Your task is to find every line of the data that holds the string "Import" and copy it.

BEGIN

(** ** C8 *)

(** C8 (counterexample): no cookie, an empty storage slot; mounting on the
    root the pre-hydration script left ([theme-default]) gives [isDefault]
    true, mounting on a bare root gives false: the script's class decides the
    initial state. *)
Lemma C8_root_class_decides_isDefault :
  ThemeProvider.isDefault (ThemeProvider.init (StorageSlot None) None None 10 ["theme-default"]) = true
  /\ ThemeProvider.isDefault (ThemeProvider.init (StorageSlot None) None None 10 []) = false
  /\ resolver [] (StorageSlot None) [] = ["theme-default"].
Proof. vm_compute. repeat split. Qed.

(** C8 (amended): the controller's initial mode and variant depend on
    storage, cookie and OS/time only, never on the root's classes; the
    initial [isDefault] is true iff the storage or cookie record is the
    default marker, or the root already carries [theme-default]. *)
Theorem C8_initial_state_sources (st : storage) (c : option cookie_value)
    (os : option bool) (h : Z) (r1 r2 : list string) :
  ThemeProvider.mode (ThemeProvider.init st c os h r1)
    = ThemeProvider.mode (ThemeProvider.init st c os h r2)
  /\ ThemeProvider.variant (ThemeProvider.init st c os h r1)
    = ThemeProvider.variant (ThemeProvider.init st c os h r2)
  /\ ThemeProvider.isDefault (ThemeProvider.init st c os h r1)
    = ThemeProvider.is_default_record (readStored st)
      || ThemeProvider.is_default_record (readCookie_c c)
      || classList_contains "theme-default" r1.
Proof. repeat split. Qed.

(** ** C9 *)

Lemma cookie_step_malformed (v : cookie_value) (root : list string) :
  cookie_malformed v = true -> resolver_cookie_step (Some v) root = None.
Proof. destruct v as [[j|s]|]; simpl; intro H; [discriminate|reflexivity|reflexivity]. Qed.

Lemma readCookie_malformed (v : cookie_value) :
  cookie_malformed v = true -> readCookie_c (Some v) = readCookie_c None.
Proof. destruct v as [[j|s]|]; simpl; intro H; [discriminate|reflexivity|reflexivity]. Qed.

Lemma storage_step_malformed (s : string) (root : list string) :
  resolver_storage_step (Some (TOther s)) root = None.
Proof. unfold resolver_storage_step. destruct (text_truthy (TOther s)); reflexivity. Qed.

Lemma readStored_malformed (s : string) :
  readStored (StorageSlot (Some (TOther s))) = readStored (StorageSlot None).
Proof. unfold readStored; simpl. destruct (negb (String.eqb s "")); reflexivity. Qed.

(** C9: a cookie value that fails to decode or to parse, and a stored string
    that fails to parse, are treated exactly as an absent source: [readCookie]
    and [readStored] return the same [null] (they are total: every exception
    is caught inside), the body of the pre-hydration script returns the same
    result, exception or not, as with the source absent, and both controllers
    mount in the same state. *)
Theorem C9_malformed_is_absent (v : cookie_value) (Hv : cookie_malformed v = true)
    (s : string) (st : storage) (c : option cookie_value) (root : list string)
    (os : option bool) (h : Z) :
  readCookie_c (Some v) = readCookie_c None
  /\ resolver_body (Some v) st root = resolver_body None st root
  /\ ThemeProvider.init st (Some v) os h root = ThemeProvider.init st None os h root
  /\ ThemeProviderTwoState.init st (Some v) os h = ThemeProviderTwoState.init st None os h
  /\ readStored (StorageSlot (Some (TOther s))) = readStored (StorageSlot None)
  /\ resolver_body c (StorageSlot (Some (TOther s))) root = resolver_body c (StorageSlot None) root
  /\ ThemeProvider.init (StorageSlot (Some (TOther s))) c os h root
     = ThemeProvider.init (StorageSlot None) c os h root
  /\ ThemeProviderTwoState.init (StorageSlot (Some (TOther s))) c os h
     = ThemeProviderTwoState.init (StorageSlot None) c os h.
Proof.
  pose proof (readCookie_malformed v Hv) as Hc.
  pose proof (readStored_malformed s) as Hs.
  split; [exact Hc|]. split.
  { unfold resolver_body. rewrite (cookie_step_malformed v root Hv). reflexivity. }
  split.
  { unfold ThemeProvider.init, ThemeProvider.init_mode, ThemeProvider.init_variant,
      ThemeProvider.init_isDefault. rewrite Hc. reflexivity. }
  split.
  { unfold ThemeProviderTwoState.init, ThemeProviderTwoState.init_mode,
      ThemeProviderTwoState.init_variant. rewrite Hc. reflexivity. }
  split; [exact Hs|]. split.
  { unfold resolver_body. destruct (negb (Nat.eqb (length root) 0)); [reflexivity|].
    destruct (resolver_cookie_step c root); [reflexivity|].
    unfold bind, getItem. rewrite storage_step_malformed. reflexivity. }
  split.
  { unfold ThemeProvider.init, ThemeProvider.init_mode, ThemeProvider.init_variant,
      ThemeProvider.init_isDefault. rewrite Hs. reflexivity. }
  { unfold ThemeProviderTwoState.init, ThemeProviderTwoState.init_mode,
      ThemeProviderTwoState.init_variant. rewrite Hs. reflexivity. }
Qed.

Lemma C9_malformed_is_absent_witness :
  resolver_body (Some CBadUri) (StorageSlot (Some (TOther "{oops"))) []
  = resolver_body None (StorageSlot (Some (TOther "{oops"))) [].
Proof.
  exact (proj1 (proj2 (C9_malformed_is_absent CBadUri eq_refl "{oops"
                         (StorageSlot (Some (TOther "{oops"))) None [] None 10))).
Defined.

(** ** C10 *)

Lemma has_ws_app (a b : string) : has_ws (a ++ b) = has_ws a || has_ws b.
Proof.
  induction a as [|c a IH]; simpl; [reflexivity|].
  rewrite IH. apply orb_assoc.
Qed.

Lemma has_dash_app (a b : string) : has_dash (a ++ b) = has_dash a || has_dash b.
Proof.
  induction a as [|c a IH]; simpl; [reflexivity|].
  rewrite IH. apply orb_assoc.
Qed.

Lemma default_not_dashed (x y : string) : String.eqb "default" (x ++ "-" ++ y) = false.
Proof.
  apply String.eqb_neq. intro E.
  assert (D : has_dash "default" = has_dash (x ++ "-" ++ y)) by (rewrite E; reflexivity).
  rewrite !has_dash_app in D. simpl in D.
  rewrite orb_true_r in D. discriminate.
Qed.


Lemma add_theme_token_nil (x y : string) :
  has_ws x = false -> has_ws y = false ->
  classList_add ("theme-" ++ x ++ "-" ++ y) [] = Ok ["theme-" ++ x ++ "-" ++ y].
Proof.
  intros Hx Hy. unfold classList_add.
  rewrite !has_ws_app, Hx, Hy. reflexivity.
Qed.


(** Evaluates a script path or an initializer on a record [{mode: x,
    variant: y}], using the facts known about [x] and [y]. *)
Ltac c10_step Hx Hy Hd Ha Hdd :=
  repeat (cbn -[classList_add];
          rewrite ?Hx, ?Hy, ?Hd, ?Ha;
          try match goal with
              | |- context [String.eqb "default" ?t] =>
                  replace (String.eqb "default" t) with false by (symmetry; exact Hdd)
              end);
  try reflexivity.



(** * Further properties of the code *)

(** ** The pre-hydration script *)

(** X1: running the script a second time on the root it left changes
    nothing. *)
Theorem resolver_idempotent (jr : list cookie) (st : storage) (root : list string) :
  resolver jr st (resolver jr st root) = resolver jr st root.
Proof.
  unfold resolver.
  destruct (resolver_at_most_one (find_theme_cookie jr) st root) as [Hne He].
  destruct root as [|x root'].
  - destruct (He eq_refl) as [E|[tok E]]; rewrite E; [exact E|].
    apply (proj1 (resolver_at_most_one _ _ _)). discriminate.
  - rewrite (Hne ltac:(discriminate)).
    apply (proj1 (resolver_at_most_one _ _ _)). discriminate.
Qed.

(** X2: a cookie record whose [mode] and [variant] are non-empty strings
    without whitespace decides the class on a fresh root before storage is
    read: the result is the same for every storage, a blocked one included. *)
Theorem resolver_cookie_short_circuits (x y : string) (st : storage)
    (Hx : x <> "") (Hy : y <> "") (Hwx : has_ws x = false) (Hwy : has_ws y = false) :
  resolver_c (Some (CText (TJson (obj_mv x y)))) st [] = ["theme-" ++ x ++ "-" ++ y].
Proof.
  apply String.eqb_neq in Hx, Hy.
  pose proof (add_theme_token_nil x y Hwx Hwy) as Ha.
  pose proof (default_not_dashed x y) as Hdd.
  cbn -[classList_add] in Ha.
  unfold resolver_c, resolver_body. c10_step Hx Hy Hx Ha Hdd.
Qed.

Lemma resolver_cookie_short_circuits_witness :
  resolver_c (Some (CText (TJson (obj_mv "night" "dark")))) StorageBlocked []
  = ["theme-night-dark"].
Proof.
  exact (resolver_cookie_short_circuits "night" "dark" StorageBlocked
           ltac:(discriminate) ltac:(discriminate) eq_refl eq_refl).
Defined.

(** X3: when the cookie step yields nothing and storage access throws, the
    outer [catch] ends the script with no class at all on a fresh root: the
    final [theme-default] fallback is not reached. *)
Theorem resolver_blocked_storage_no_class (c : option cookie_value)
    (Hc : resolver_cookie_step c [] = None) :
  resolver_c c StorageBlocked [] = [].
Proof.
  unfold resolver_c, resolver_body. simpl. rewrite Hc. reflexivity.
Qed.

Lemma resolver_blocked_storage_no_class_witness :
  resolver_c (Some (CText (TJson (record_json RecDefault)))) StorageBlocked [] = [].
Proof.
  exact (resolver_blocked_storage_no_class (Some (CText (TJson (record_json RecDefault)))) eq_refl).
Defined.

(** Script paths on the empty root add one theme class. *)
Ltac add_theme_case :=
  match goal with
  | |- context [classList_add ?t []] =>
      let E := fresh "E" in
      destruct (classList_add t []) as [r'|e] eqn:E; simpl; [|discriminate];
      let H := fresh "H" in
      intro H; injection H as <-; eexists;
      split; [exact (classList_add_nil _ _ E)
             |unfold is_theme_class; first [apply (prefix_app "theme-") | reflexivity]]
  | |- _ =>
      simpl; let H := fresh "H" in
      intro H; injection H as <-; eexists; split; reflexivity
  end.

Lemma resolver_cookie_step_theme (c : option cookie_value) (r : list string) :
  resolver_cookie_step c [] = Some r -> exists tok, r = [tok] /\ is_theme_class tok = true.
Proof.
  unfold resolver_cookie_step. destruct c as [v|]; [|discriminate].
  unfold resolver_cookie_try, bind.
  destruct (decodeURIComponent v) as [t|e]; simpl; [|discriminate].
  destruct (JSON_parse t) as [j|e]; simpl; [|discriminate].
  destruct (destructure j) as [mv|e]; simpl; [|discriminate].
  destruct (truthy (fst mv) && truthy (snd mv)); simpl; [|discriminate].
  destruct (js_string_u (fst mv)) as [ms|e]; simpl; [|discriminate].
  destruct (js_string_u (snd mv)) as [vs|e]; simpl; [|discriminate].
  add_theme_case.
Qed.
(** * Livre: visibility ordering, frame setup and histogram aggregation

    A shallow embedding of the parts of Livre's Equalizer front end that
    order render bricks, prepare and render a frame
    ([RayCastRenderer::Impl]) and gather the per-node histograms of a frame
    ([EventHandler::Impl::gatherHistogram]), with the properties of these
    functions. *)

From Stdlib Require Import ZArith NArith List Bool Lia Permutation Sorted.
From Stdlib Require Import SpecFloat.
Import ListNotations.

Set Implicit Arguments.

(** ** Single precision floating point

    The C++ type [float] is IEEE-754 binary32: 24 bits of precision and
    infinities at exponent 128.  The operations are those of the Standard
    Library's executable specification ([SpecFloat]), round to nearest
    even. *)
Module Float32.

Definition prec : Z := 24.
Definition emax : Z := 128.

Definition float : Type := spec_float.

(** Conversion of an integer, as in [(float)n]. *)
Definition of_Z (z : Z) : float := binary_normalize prec emax z 0 false.

Definition add : float -> float -> float := SFadd prec emax.
Definition sub : float -> float -> float := SFsub prec emax.
Definition div : float -> float -> float := SFdiv prec emax.
Definition mul : float -> float -> float := SFmul prec emax.
Definition sqrt : float -> float := SFsqrt prec emax.
Definition abs : float -> float := SFabs.
Definition ltb : float -> float -> bool := SFltb.
Definition leb : float -> float -> bool := SFleb.

(** A decimal literal [num/den] (such as [0.0001f] = 1/10000), rounded to
    the nearest [float]: both integers are exact and the division rounds
    once. *)
Definition literal (num den : Z) : float := div (of_Z num) (of_Z den).

Definition is_nan (x : float) : bool :=
  match x with S754_nan => true | _ => false end.

(** [std::max(a, b)] is [(a < b) ? b : a]. *)
Definition max (a b : float) : float := if ltb a b then b else a.

(** Conversion to an unsigned integer truncates toward zero; it has no
    defined result on a NaN, an infinity, a negative value of magnitude 1 or
    more, or a value that does not fit [width] bits. *)
Definition to_unsigned (width : Z) (x : float) : option Z :=
  match x with
  | S754_zero _ => Some 0%Z
  | S754_finite s m e =>
      let mag := match e with
                 | Zneg p => Z.shiftr (Zpos m) (Zpos p)
                 | _ => Z.shiftl (Zpos m) e
                 end in
      if s then (if Z.eqb mag 0 then Some 0%Z else None)
      else if Z.ltb mag (2 ^ width) then Some mag else None
  | _ => None
  end.

(** The constants the code writes as literals. *)
Definition zero : float := of_Z 0.
Definition one : float := of_Z 1.
Definition half : float := literal 1 2.
Definition quarter : float := literal 1 4.

End Float32.

(** ** libstdc++'s [std::sort]

    The algorithm of [bits/stl_algo.h] and [bits/stl_heap.h]: an
    introsort over the range, with a heap sort where the recursion gets too
    deep, that leaves ranges of up to [_S_threshold] elements unsorted,
    and a final insertion sort.  The vector is a list, an iterator the
    index it points to, and a result of [None] is a read outside the
    vector, which C++ leaves undefined. *)
Module Libstdcxx.

Section Sort.

Variable A : Type.
Variable comp : A -> A -> bool.

Definition _S_threshold : nat := 16.

(** [*(begin + i) = x] *)
Fixpoint assign (v : list A) (i : nat) (x : A) : list A :=
  match v, i with
  | [], _ => []
  | _ :: t, O => x :: t
  | y :: t, S i' => y :: assign t i' x
  end.

Definition iter_swap (v : list A) (a b : nat) : option (list A) :=
  match nth_error v a, nth_error v b with
  | Some x, Some y => Some (assign (assign v a y) b x)
  | _, _ => None
  end.

Definition __move_median_to_first (v : list A) (result a b c : nat) : option (list A) :=
  match nth_error v a, nth_error v b, nth_error v c with
  | Some x, Some y, Some z =>
      if comp x y then
        if comp y z then iter_swap v result b
        else if comp x z then iter_swap v result c
        else iter_swap v result a
      else if comp x z then iter_swap v result a
      else if comp y z then iter_swap v result c
      else iter_swap v result b
  | _, _, _ => None
  end.

(** [while (__comp(__first, __pivot)) ++__first;] over the elements from
    [first] on. *)
Fixpoint scan_up (rest : list A) (pivot : A) (first : nat) : option nat :=
  match rest with
  | [] => None
  | x :: rest' => if comp x pivot then scan_up rest' pivot (S first) else Some first
  end.

(** [while (__comp(__pivot, __last)) --__last;] *)
Fixpoint scan_down (v : list A) (pivot : A) (last : nat) : option nat :=
  match nth_error v last with
  | None => None
  | Some x =>
      if comp pivot x then
        match last with
        | O => None
        | S last' => scan_down v pivot last'
        end
      else Some last
  end.

(** [__unguarded_partition]; [last] gets smaller with every turn of the
    loop, which bounds their number. *)
Fixpoint unguarded_partition_loop (turns : nat) (v : list A) (first last pivot : nat)
    : option (list A * nat) :=
  match turns, nth_error v pivot, last with
  | S turns', Some p, S last' =>
      match scan_up (skipn first v) p first with
      | None => None
      | Some first1 =>
          match scan_down v p last' with
          | None => None
          | Some last1 =>
              if negb (Nat.ltb first1 last1) then Some (v, first1)
              else
                match iter_swap v first1 last1 with
                | None => None
                | Some v' => unguarded_partition_loop turns' v' (S first1) last1 pivot
                end
          end
      end
  | _, _, _ => None
  end.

END

OUTPUT FOR THIS EXERCISE →
From Stdlib Require Import ZArith NArith List Bool Lia Permutation Sorted.
From Stdlib Require Import SpecFloat.
Import ListNotations.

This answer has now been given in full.